Bewertung:

Averil Offline ist ein Mittelstufenroman, der die Themen elterliche Überbehütung, kindliche Autonomie und die Bedeutung von Technologie und Codierung in einer geheimnisvollen Abenteuererzählung behandelt. Die Geschichte dreht sich um Averil, die sich mit ihren übermäßig beschützenden Eltern auseinandersetzt, während sie ihre Programmierfähigkeiten entwickelt und eine enge Bindung zu ihrem Klassenkameraden Max aufbaut. Das Buch regt zu Diskussionen zwischen Eltern und Kindern über Privatsphäre, Sicherheit und Vertrauen im digitalen Zeitalter an.

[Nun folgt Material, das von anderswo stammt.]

Lemma sort_sorted (l : list A) : Sorted le (Py.sort leb l).
Proof.
  induction l as [|x l IH]; simpl.
  - constructor.
  - apply insert_sorted, IH.
Qed.

End Total.

End SortFacts.

(** Stability: sorting by decreasing key a list that is already ordered
    by [tie] orders it by key first and by [tie] among equal keys. *)
Section Stable.

Variable A : Type.
Variable key : A -> nat.
Variable tie : A -> A -> Prop.

Let geb (a b : A) : bool := (key b <=? key a)%nat.

Let before (a b : A) : Prop :=
  (key b < key a)%nat \/ (key a = key b /\ tie a b).

Lemma before_key (a b : A) : before a b -> (key b <= key a)%nat.
Proof. intros [H|[H _]]; lia. Qed.

Lemma insert_stable (x : A) (l : list A) :
  StronglySorted before l -> Forall (tie x) l ->
  StronglySorted before (Py.insert geb x l).
Proof.
  induction 1 as [|y l Hs IH Hall]; intros Htie; simpl.
  - repeat constructor.
  - inversion Htie as [|? ? Hxy Hxl]; subst.
    unfold geb at 1.
    destruct (Nat.leb_spec (key y) (key x)) as [Hle|Hlt].
    + constructor; [constructor; assumption|].
      constructor.
      * destruct (Nat.eq_dec (key x) (key y)) as [E|N].
        -- right; split; assumption.
        -- left; lia.
      * rewrite Forall_forall in *. intros z Hz.
        specialize (Hall z Hz). apply before_key in Hall.
        destruct (Nat.eq_dec (key x) (key z)) as [E|N].
        -- right; split; [exact E|apply Hxl, Hz].
        -- left; lia.
    + constructor; [apply IH, Hxl|].
      rewrite Forall_forall in *. intros z Hz.
      apply insert_in in Hz. destruct Hz as [->|Hz].
      * left; exact Hlt.
      * apply Hall, Hz.
Qed.

Lemma sort_stable (l : list A) :
  StronglySorted tie l -> StronglySorted before (Py.sort geb l).
Proof.
  induction 1 as [|x l Hs IH Hall]; simpl.
  - constructor.
  - apply insert_stable; [exact IH|].
    rewrite Forall_forall in *. intros z Hz.
    apply Hall.
    apply (Permutation_in z (Permutation_sym (sort_perm geb l))), Hz.
Qed.

End Stable.

Lemma firstn_in (A : Type) (n : nat) (l : list A) (z : A) :
  In z (firstn n l) -> In z l.
Proof.
  intros H. rewrite <- (firstn_skipn n l). apply in_or_app. left. exact H.
Qed.

Lemma firstn_strongly_sorted (A : Type) (R : A -> A -> Prop) (n : nat)
    (l : list A) :
  StronglySorted R l -> StronglySorted R (firstn n l).
Proof.
  intros H. revert n.
  induction H as [|x l Hs IH Hall]; intros [|n]; simpl; try constructor.
  - apply IH.
  - rewrite Forall_forall in *. intros z Hz.
    apply Hall. eapply firstn_in; eauto.
Qed.

(** The comparisons of floats, as propositions. *)
Lemma Qle_bool_false (x y : Q) : Qle_bool x y = false <-> (y < x)%Q.
Proof.
  split.
  - intros H. apply Qnot_le_lt. intros Hle.
    apply Qle_bool_iff in Hle. congruence.
  - intros H. destruct (Qle_bool x y) eqn:E; [|reflexivity].
    apply Qle_bool_iff in E. exfalso. apply (Qlt_not_le _ _ H E).
Qed.

Lemma strongly_sorted_split (A : Type) (R : A -> A -> Prop) (l1 l2 : list A) :
  StronglySorted R (l1 ++ l2) ->
  forall a b, In a l1 -> In b l2 -> R a b.
Proof.
  induction l1 as [|x l1 IH]; simpl; intros H a b Ha Hb; [contradiction|].
  inversion H as [|? ? Hs Hall]; subst.
  destruct Ha as [<-|Ha].
  - rewrite Forall_forall in Hall. apply Hall, in_or_app. right. exact Hb.
  - apply IH; assumption.
Qed.

(** A slice up to [n] is a prefix. *)
Lemma slice_to_firstn (A : Type) (n : Z) (l : list A) :
  exists k : nat,
    Py.slice_to n l = firstn k l /\
    ((0 <= n)%Z -> k = Z.to_nat n) /\
    ((n < 0)%Z -> k = (List.length l - Z.to_nat (- n))%nat).
Proof.
  unfold Py.slice_to. destruct (Z.ltb_spec n 0).
  - eexists. split; [reflexivity|]. split; [lia|reflexivity].
  - eexists. split; [reflexivity|]. split; [reflexivity|lia].
Qed.

End PyFacts.

(* ====================================================================== *)
(** * Properties of the record store *)
(* ====================================================================== *)

Unset Implicit Arguments.

Module StoreFacts.

Import Store.
Local Open Scope Z_scope.

(** ** Rows and keys *)

Lemma has_key_true (s sid : string) (r : RedditSource) :
  has_key s sid r = true <-> natural_key r = (s, sid).
Proof.
  unfold has_key, natural_key. rewrite andb_true_iff, !String.eqb_eq.
  split.
  - intros [-> ->]. reflexivity.
  - intros H. inversion H. auto.
Qed.

Lemma has_key_other (s sid s' sid' : string) (r : RedditSource) :
  (s', sid') <> (s, sid) -> has_key s sid r = true -> has_key s' sid' r = false.
Proof.
  intros Hne H. apply has_key_true in H.
  destruct (has_key s' sid' r) eqn:E; [|reflexivity].
  apply has_key_true in E. congruence.
Qed.

(** The commit leaves every column but [updated_at] as assigned. *)
Lemma commit_touch (now : Z) (stored r : RedditSource) :
  commit now stored r = touch r (updated_at (commit now stored r)).
Proof.
  unfold commit. destruct (unchanged stored r); destruct r; reflexivity.
Qed.

Lemma apply_update_touch (now : Z) (ttl dsc tgs : option string)
    (sc : option Q) (sd : option score_dict) (pr : option bool)
    (r : RedditSource) :
  apply_update now ttl dsc tgs sc sd pr r
  = touch (assign ttl dsc tgs sc sd pr r)
      (updated_at (apply_update now ttl dsc tgs sc sd pr r)).
Proof. apply commit_touch. Qed.

(** A fact about the columns of an updated row other than [updated_at],
    by the cases of the arguments supplied or omitted. *)
Ltac by_arguments :=
  match goal with
  | |- context [apply_update ?now ?ttl ?dsc ?tgs ?sc ?sd ?pr ?r] =>
      rewrite (apply_update_touch now ttl dsc tgs sc sd pr r);
      destruct ttl, dsc, tgs, sc, sd, pr; reflexivity
  end.
(** * The [Action] client component and its [usePropsChangedKey] hook

    Shallow embedding of [src/app/action.js] and of the hook it imports from
    [@/app/hooks] (whose text is the one printed in the repository's
    documentation).  Both are React function components / hooks, so the
    embedding makes React's hook state explicit:

    - a [useState] slot is a field of the instance state; on the first
      render [useState(x)] calls [x] when it is a function and takes what it
      returns as the state, and takes [x] itself otherwise;
    - a [useEffect] with a dependency array stores that array at every
      commit; its callback runs after the first commit (mount) and after
      every later commit whose array is not equal to the stored one;
    - two dependency arrays are compared as React's reconciler does
      ([areHookInputsEqual]): position by position with [Object.is], over
      the positions both arrays have; a difference in size is only reported
      as a warning by development builds and does not make the arrays
      unequal;
    - effects run in the order the hooks are called, so the effect of
      [usePropsChangedKey] (called on line 12 of [action.js]) runs before
      the effect of [Action] (line 14);
    - one evaluation of the component (a "render pass") is a function from
      the props of that pass and the state before it to the element the pass
      returns and the state after its effects have run and their state
      updates have been applied.  The next pass reads that state; a pass
      that updated state is followed by a pass React schedules with the
      props of the time.

    The key counter is a JavaScript number that only ever holds small
    non-negative integers; it is modelled by [Z].  The [action] prop is a
    server action, an [async] function: calling it returns a promise. *)

From Stdlib Require Import ZArith List String Bool Lia.
Import ListNotations.
Open Scope string_scope.
Open Scope Z_scope.
Open Scope list_scope.

(** ** JavaScript values seen by the component *)

(** Primitives are compared by value; objects (plain objects, arrays,
    functions, React elements) live on the heap and are compared by the
    reference they were allocated at.  [VObj r fields] is a plain composite
    value at reference [r]; [VFun r] is a function at reference [r]. *)
#[warnings="-register-all"]
Inductive value : Type :=
| VUndefined
| VNull
| VBool (b : bool)
| VNum (n : Z)
| VStr (s : string)
| VObj (ref : nat) (fields : list (string * value))
| VFun (ref : nat).

(** [Object.is]: the comparison React applies to dependencies. *)
Definition Object_is (x y : value) : bool :=
  match x, y with
  | VUndefined, VUndefined => true
  | VNull, VNull => true
  | VBool a, VBool b => Bool.eqb a b
  | VNum a, VNum b => Z.eqb a b
  | VStr a, VStr b => String.eqb a b
  | VObj r _, VObj r' _ => Nat.eqb r r'
  | VFun r, VFun r' => Nat.eqb r r'
  | _, _ => false
  end.

(** A props object: its own enumerable properties in enumeration order. *)
Definition object := list (string * value).

Fixpoint get (name : string) (o : object) : option value :=
  match o with
  | [] => None
  | (k, v) :: o' => if String.eqb k name then Some v else get name o'
  end.

(** [Object.values(o)]. *)
Definition Object_values (o : object) : list value := map snd o.

(** ** React's dependency comparison *)

(** The loop of [areHookInputsEqual]:
    [for (i = 0; i < prevDeps.length && i < nextDeps.length; i++)
       if (!Object.is(nextDeps[i], prevDeps[i])) return false;
     return true]. *)
Fixpoint areHookInputsEqual (nextDeps prevDeps : list value) : bool :=
  match nextDeps, prevDeps with
  | n :: ns, p :: ps => if Object_is n p then areHookInputsEqual ns ps else false
  | _, _ => true
  end.

(** An effect runs on mount (no stored array) and whenever the new array is
    not equal to the stored one. *)
Definition effectFires (nextDeps : list value) (stored : option (list value)) : bool :=
  match stored with
  | None => true
  | Some prevDeps => negb (areHookInputsEqual nextDeps prevDeps)
  end.

(** The input lists of two passes hold the same values, position by
    position, as far as [Object.is] can tell. *)
Definition same_inputs (next prev : list value) : Prop :=
  Forall2 (fun x y => Object_is x y = true) next prev.

(** Number of evaluations in [rs] that see an input list the comparison
    tells apart from the list of the evaluation before ([prev] for the
    first). *)
Fixpoint observed_changes (prev : list value) (rs : list (list value)) : Z :=
  match rs with
  | [] => 0
  | a :: rs' => (if effectFires a (Some prev) then 1 else 0) + observed_changes a rs'
  end.

(** ** The hook [usePropsChangedKey] *)

Module Hook.

(** State the hook keeps in its component instance: the [useState(0)] slot
    and the dependency array stored by its [useEffect]. *)
Record state : Type := mk {
  propsChangedKey : Z;
  deps : option (list value)
}.

(** Before the first evaluation: [useState(0)], no stored dependencies. *)
Definition init : state := {| propsChangedKey := 0; deps := None |}.

(** One evaluation of [usePropsChangedKey(...args)]: returns the key this
    render reads, and the state after the effect
    [setPropsChangedKey((k) => k + 1)] (if it fires) has been applied. *)
Definition usePropsChangedKey (args : list value) (h : state) : Z * state :=
  let k := propsChangedKey h in
  (k, {| propsChangedKey := if effectFires args (deps h) then k + 1 else k;
         deps := Some args |}).

(** Successive evaluations, one per render pass. *)
Fixpoint evals (rs : list (list value)) (h : state) : state :=
  match rs with
  | [] => h
  | args :: rs' => evals rs' (snd (usePropsChangedKey args h))
  end.

End Hook.

(** ** The component [Action] *)

(** What [Action] returns and what it keeps in its [JSX] state. *)
Inductive node : Type :=
| Fragment (text : string)               (* [<>text</>] *)
| Given (v : value)                      (* a renderable value passed by the caller *)
| Suspense (fallback : node) (work : nat). (* [<Suspense fallback={..}>{promise}</Suspense>] *)

(** One producer invocation [action(props)]: the function called and the
    object passed.  The promise it returns is identified by the position of
    the invocation in the log. *)
Record call : Type := mkCall {
  callee : nat;
  bag : object
}.

(** State of one mounted [Action] instance. *)
Record fiber : Type := mkFiber {
  JSX : node;                 (* [useState(children)] *)
  hook : Hook.state;          (* state of [usePropsChangedKey] *)
  effectDeps : Z              (* [propsChangedKey] stored by the effect of line 14 *)
}.

(** The instance ([None] before its first render) and the log of producer
    invocations made so far. *)
Record world : Type := mkWorld {
  inst : option fiber;
  calls : list call
}.

Definition unmounted : world := {| inst := None; calls := [] |}.

(** A pass throws when [children] is a function that throws as [useState]
    calls it on the first render, and when the effect calls an [action] that
    is not a function. *)
Inductive outcome : Type :=
| Committed (w : world)
| Threw.

(** What a function passed by the caller does when it is called without
    arguments, by the reference of the function: [Some v] when it returns
    [v], [None] when it throws. *)
Class Initializers : Type := initialState : nat -> option value.

(** No function returns: every call throws. *)
Definition no_initializers : Initializers := fun _ => None.


(** The destructuring [{ action, children = <>loading...</>, ...props }]. *)
Definition action_of (P : object) : option value := get "action" P.

Definition children_of (P : object) : node :=
  match get "children" P with
  | None | Some VUndefined => Fragment "loading..."
  | Some v => Given v
  end.

Definition rest (P : object) : object :=
  filter (fun kv => negb (String.eqb (fst kv) "action")
                    && negb (String.eqb (fst kv) "children")) P.

(** [useState(children)] on the first render (line 11): a [children] that is
    a function is called as the state initializer, and the state is what it
    returns; [None] when that call throws. *)
Definition useState_initial {F : Initializers} (P : object) : option node :=
  match get "children" P with
  | Some (VFun r) => option_map Given (initialState r)
  | _ => Some (children_of P)
  end.

(** One render pass of [Action] with props object [P]: the element returned
    by the render (line 18), and the outcome of the effects that follow it.
    The effect of lines 14-16 has the dependency array [[propsChangedKey]];
    when it runs it calls [action(props)] and stores the wrapper with
    [setJSX].  A render that throws returns no element and runs no effect. *)
Definition Action {F : Initializers} (P : object) (w : world)
  : option node * outcome :=
  let action := action_of P in
  let children := children_of P in
  let props := rest P in
  match (match inst w with Some f => Some (JSX f) | None => useState_initial P end) with
  | None => (None, Threw)
  | Some jsx =>
      let h := match inst w with Some f => hook f | None => Hook.init end in
      let stored := match inst w with
                    | Some f => Some [VNum (effectDeps f)]
                    | None => None
                    end in
      let '(propsChangedKey, h') := Hook.usePropsChangedKey (Object_values props) h in
      (Some jsx,
       if effectFires [VNum propsChangedKey] stored then
         match action with
         | Some (VFun fn) =>
             Committed {| inst := Some {| JSX := Suspense children (List.length (calls w));
                                          hook := h';
                                          effectDeps := propsChangedKey |};
                          calls := calls w ++ [{| callee := fn; bag := props |}] |}
         | _ => Threw
         end
       else
         Committed {| inst := Some {| JSX := jsx; hook := h'; effectDeps := propsChangedKey |};
                      calls := calls w |})
  end.

(** Successive render passes, one props object per pass. *)
Fixpoint passes {F : Initializers} (Ps : list object) (w : world) : outcome :=
  match Ps with
  | [] => Committed w
  | P :: Ps' =>
      match snd (Action P w) with
      | Committed w' => passes Ps' w'
      | Threw => Threw
      end
  end.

Vorteile:⬤ Spannende und relevante Handlung, die sowohl bei Kindern als auch bei Eltern Anklang findet.
⬤ Starke Charakterentwicklung, insbesondere von Averil und Max, die Widerstandsfähigkeit und Intelligenz verkörpern.
⬤ Ein gutes Erzähltempo ohne überflüssigen Inhalt macht es zu einer schnellen und angenehmen Lektüre.
⬤ Regt zu ehrlichen Gesprächen über Privatsphäre und Autonomie an.
⬤ Verknüpft die Themen Frauen in der MINT-Branche und Programmieren und fördert positive Vorbilder.
⬤ Einige Leser könnten die Krimielemente vorhersehbar finden.
⬤ Die Darstellung der elterlichen Überfürsorge könnte manchen Lesern übertrieben vorkommen und möglicherweise Leser abschrecken, die ein ausgeglicheneres Elternhaus erlebt haben.
⬤ Der starke Fokus auf das Programmieren könnte nicht jeden Leser ansprechen, insbesondere diejenigen, die sich nicht für Technik interessieren.
(basierend auf 6 Leserbewertungen)
Eine lustige, rasante Geschichte über ein Mädchen, das sich von seinen Helikopter-Eltern abnabeln will. Die zwölfjährige Programmiererin Averil kann nichts tun, ohne dass ihre Eltern davon wissen.
Das liegt daran, dass ihre Mutter die Ruby Slippers Überwachungs-App benutzt, um zu kontrollieren, wo sie ist, wem sie schreibt und sogar was sie zu Mittag isst. Averil fragt sich, wie sie jemals erwachsen werden soll, wenn sie nicht aus Fehlern lernen darf. Als sie erfährt, dass Ruby Slippers in Zukunft noch mehr in ihre Privatsphäre eindringen wird, tut sie sich mit Max zusammen, einem neuen Schüler, der selbst mit überheblichen Eltern zu kämpfen hat.
Gemeinsam finden sie einen fast idiotensicheren Weg, um ihre Eltern loszuwerden und auf den College-Campus zu fliehen, auf dem der schrullige Erfinder von Ruby Slippers lebt. Es ist eine extreme Herausforderung, ihn überhaupt zu treffen - aber die beiden Kinder lösen geschickt eine Reihe von Rätseln und kommen zu ihrem Treffen.
Was sie dabei herausfinden, lässt sie innehalten - und bringt sie dazu, den Wert von Ehrlichkeit neu zu überdenken. Denn ist Vertrauen nicht der Kern des Bedürfnisses ihrer Eltern, etwas zu wissen?